→ Task: Set down the material exactly as given, please, from its first line through the line that includes "Local Arguments serverKeyDetailsFromInfo".
⟨
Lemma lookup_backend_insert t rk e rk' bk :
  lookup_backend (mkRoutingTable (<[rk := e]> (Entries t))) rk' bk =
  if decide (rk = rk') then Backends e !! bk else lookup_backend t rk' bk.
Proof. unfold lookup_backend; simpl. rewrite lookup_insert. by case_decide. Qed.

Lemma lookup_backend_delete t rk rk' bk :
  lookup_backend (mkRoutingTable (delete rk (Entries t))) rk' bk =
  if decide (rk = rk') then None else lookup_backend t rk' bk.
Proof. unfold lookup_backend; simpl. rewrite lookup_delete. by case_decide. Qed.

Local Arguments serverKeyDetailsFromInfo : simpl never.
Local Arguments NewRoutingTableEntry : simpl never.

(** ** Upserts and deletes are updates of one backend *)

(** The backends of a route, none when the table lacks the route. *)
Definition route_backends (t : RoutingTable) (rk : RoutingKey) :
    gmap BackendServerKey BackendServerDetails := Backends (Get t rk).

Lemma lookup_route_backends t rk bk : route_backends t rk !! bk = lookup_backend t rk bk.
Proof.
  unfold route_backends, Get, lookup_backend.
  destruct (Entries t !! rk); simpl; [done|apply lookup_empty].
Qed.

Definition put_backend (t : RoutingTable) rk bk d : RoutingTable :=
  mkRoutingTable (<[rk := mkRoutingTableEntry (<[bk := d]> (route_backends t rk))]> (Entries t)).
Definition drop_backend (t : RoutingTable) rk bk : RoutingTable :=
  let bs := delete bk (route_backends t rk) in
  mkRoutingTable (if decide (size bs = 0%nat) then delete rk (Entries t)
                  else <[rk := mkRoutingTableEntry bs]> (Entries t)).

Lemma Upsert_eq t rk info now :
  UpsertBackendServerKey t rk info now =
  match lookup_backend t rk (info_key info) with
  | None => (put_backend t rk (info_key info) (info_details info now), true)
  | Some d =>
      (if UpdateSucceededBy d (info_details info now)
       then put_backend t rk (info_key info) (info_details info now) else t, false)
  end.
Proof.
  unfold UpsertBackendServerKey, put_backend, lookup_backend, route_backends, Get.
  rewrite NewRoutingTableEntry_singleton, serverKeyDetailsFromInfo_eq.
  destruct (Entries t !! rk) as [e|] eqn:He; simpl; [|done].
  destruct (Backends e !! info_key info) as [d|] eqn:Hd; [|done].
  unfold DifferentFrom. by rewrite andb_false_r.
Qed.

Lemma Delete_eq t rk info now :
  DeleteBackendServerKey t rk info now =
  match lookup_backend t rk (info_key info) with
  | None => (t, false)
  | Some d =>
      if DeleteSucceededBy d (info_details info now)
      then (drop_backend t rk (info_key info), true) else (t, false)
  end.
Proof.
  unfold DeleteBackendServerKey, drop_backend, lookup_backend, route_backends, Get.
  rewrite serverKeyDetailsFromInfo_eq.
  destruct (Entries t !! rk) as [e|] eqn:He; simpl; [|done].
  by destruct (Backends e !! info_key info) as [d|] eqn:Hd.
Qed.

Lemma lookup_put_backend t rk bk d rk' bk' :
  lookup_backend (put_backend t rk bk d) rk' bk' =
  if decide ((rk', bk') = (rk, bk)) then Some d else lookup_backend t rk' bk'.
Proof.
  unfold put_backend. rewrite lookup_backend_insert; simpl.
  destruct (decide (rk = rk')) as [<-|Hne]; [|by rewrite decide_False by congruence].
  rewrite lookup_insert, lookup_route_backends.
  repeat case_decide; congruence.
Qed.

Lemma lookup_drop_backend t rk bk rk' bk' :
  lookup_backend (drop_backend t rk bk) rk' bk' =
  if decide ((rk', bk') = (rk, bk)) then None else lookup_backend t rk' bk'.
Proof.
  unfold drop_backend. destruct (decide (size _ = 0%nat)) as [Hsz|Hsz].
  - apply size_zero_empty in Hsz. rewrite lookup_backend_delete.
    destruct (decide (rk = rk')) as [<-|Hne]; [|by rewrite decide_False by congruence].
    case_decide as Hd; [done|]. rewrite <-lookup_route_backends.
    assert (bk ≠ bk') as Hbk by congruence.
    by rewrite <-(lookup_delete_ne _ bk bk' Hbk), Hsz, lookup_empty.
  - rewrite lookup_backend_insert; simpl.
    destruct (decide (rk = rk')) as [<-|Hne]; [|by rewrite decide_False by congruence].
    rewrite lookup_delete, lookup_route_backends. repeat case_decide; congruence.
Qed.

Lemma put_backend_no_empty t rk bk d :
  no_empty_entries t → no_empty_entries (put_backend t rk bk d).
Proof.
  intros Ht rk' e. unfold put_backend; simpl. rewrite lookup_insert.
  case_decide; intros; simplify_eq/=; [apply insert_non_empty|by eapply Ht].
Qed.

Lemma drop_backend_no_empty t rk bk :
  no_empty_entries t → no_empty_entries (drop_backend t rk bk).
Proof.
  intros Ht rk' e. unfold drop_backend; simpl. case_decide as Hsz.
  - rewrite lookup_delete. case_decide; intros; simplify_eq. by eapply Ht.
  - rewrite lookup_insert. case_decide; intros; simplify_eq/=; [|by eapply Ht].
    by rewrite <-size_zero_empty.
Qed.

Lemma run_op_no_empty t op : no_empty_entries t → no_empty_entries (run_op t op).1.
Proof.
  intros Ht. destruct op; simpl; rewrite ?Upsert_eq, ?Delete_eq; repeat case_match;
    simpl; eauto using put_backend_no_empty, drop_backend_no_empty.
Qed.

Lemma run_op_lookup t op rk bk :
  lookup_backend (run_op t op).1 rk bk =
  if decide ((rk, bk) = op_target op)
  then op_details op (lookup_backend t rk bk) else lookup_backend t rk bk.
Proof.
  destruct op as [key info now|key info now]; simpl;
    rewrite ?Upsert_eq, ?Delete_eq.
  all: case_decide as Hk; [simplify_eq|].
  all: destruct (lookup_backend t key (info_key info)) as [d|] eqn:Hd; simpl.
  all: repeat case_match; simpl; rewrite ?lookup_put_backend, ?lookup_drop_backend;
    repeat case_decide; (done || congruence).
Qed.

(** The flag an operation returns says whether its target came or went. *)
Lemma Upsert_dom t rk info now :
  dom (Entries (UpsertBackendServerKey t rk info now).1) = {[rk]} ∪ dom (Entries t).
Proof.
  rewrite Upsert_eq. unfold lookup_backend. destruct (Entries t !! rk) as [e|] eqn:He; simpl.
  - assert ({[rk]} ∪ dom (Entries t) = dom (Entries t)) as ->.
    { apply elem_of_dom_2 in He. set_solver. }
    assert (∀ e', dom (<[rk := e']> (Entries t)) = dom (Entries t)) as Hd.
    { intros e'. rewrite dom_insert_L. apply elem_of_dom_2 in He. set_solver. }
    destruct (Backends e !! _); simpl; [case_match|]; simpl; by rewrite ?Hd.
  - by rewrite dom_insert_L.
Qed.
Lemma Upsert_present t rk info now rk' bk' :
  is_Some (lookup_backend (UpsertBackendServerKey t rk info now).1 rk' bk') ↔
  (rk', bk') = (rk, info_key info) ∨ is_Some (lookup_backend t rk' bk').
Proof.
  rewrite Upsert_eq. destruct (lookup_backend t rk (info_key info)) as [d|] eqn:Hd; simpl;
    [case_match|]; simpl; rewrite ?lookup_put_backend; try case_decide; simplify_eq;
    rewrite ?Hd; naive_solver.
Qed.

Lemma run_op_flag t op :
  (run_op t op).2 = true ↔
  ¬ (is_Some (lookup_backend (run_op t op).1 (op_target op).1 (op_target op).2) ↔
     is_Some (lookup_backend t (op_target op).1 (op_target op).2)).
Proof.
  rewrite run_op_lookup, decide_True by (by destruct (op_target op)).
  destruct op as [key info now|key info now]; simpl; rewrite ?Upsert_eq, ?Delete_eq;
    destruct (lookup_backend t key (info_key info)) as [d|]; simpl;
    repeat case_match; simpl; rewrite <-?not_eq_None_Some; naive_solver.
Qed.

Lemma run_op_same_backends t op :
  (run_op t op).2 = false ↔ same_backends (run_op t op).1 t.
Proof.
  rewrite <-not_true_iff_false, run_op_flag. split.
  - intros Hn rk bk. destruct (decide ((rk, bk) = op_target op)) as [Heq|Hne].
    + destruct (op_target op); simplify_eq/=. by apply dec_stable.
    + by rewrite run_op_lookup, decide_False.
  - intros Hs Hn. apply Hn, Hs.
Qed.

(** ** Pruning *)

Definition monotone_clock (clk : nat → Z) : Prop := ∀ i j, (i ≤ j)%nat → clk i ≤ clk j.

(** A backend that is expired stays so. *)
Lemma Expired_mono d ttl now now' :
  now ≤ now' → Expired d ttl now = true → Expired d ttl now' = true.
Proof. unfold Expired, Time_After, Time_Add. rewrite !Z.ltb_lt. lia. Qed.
⟩
→ Written solution:
Lemma lookup_backend_insert t rk e rk' bk :
  lookup_backend (mkRoutingTable (<[rk := e]> (Entries t))) rk' bk =
  if decide (rk = rk') then Backends e !! bk else lookup_backend t rk' bk.
Proof. unfold lookup_backend; simpl. rewrite lookup_insert. by case_decide. Qed.

Lemma lookup_backend_delete t rk rk' bk :
  lookup_backend (mkRoutingTable (delete rk (Entries t))) rk' bk =
  if decide (rk = rk') then None else lookup_backend t rk' bk.
Proof. unfold lookup_backend; simpl. rewrite lookup_delete. by case_decide. Qed.

Local Arguments serverKeyDetailsFromInfo : simpl never.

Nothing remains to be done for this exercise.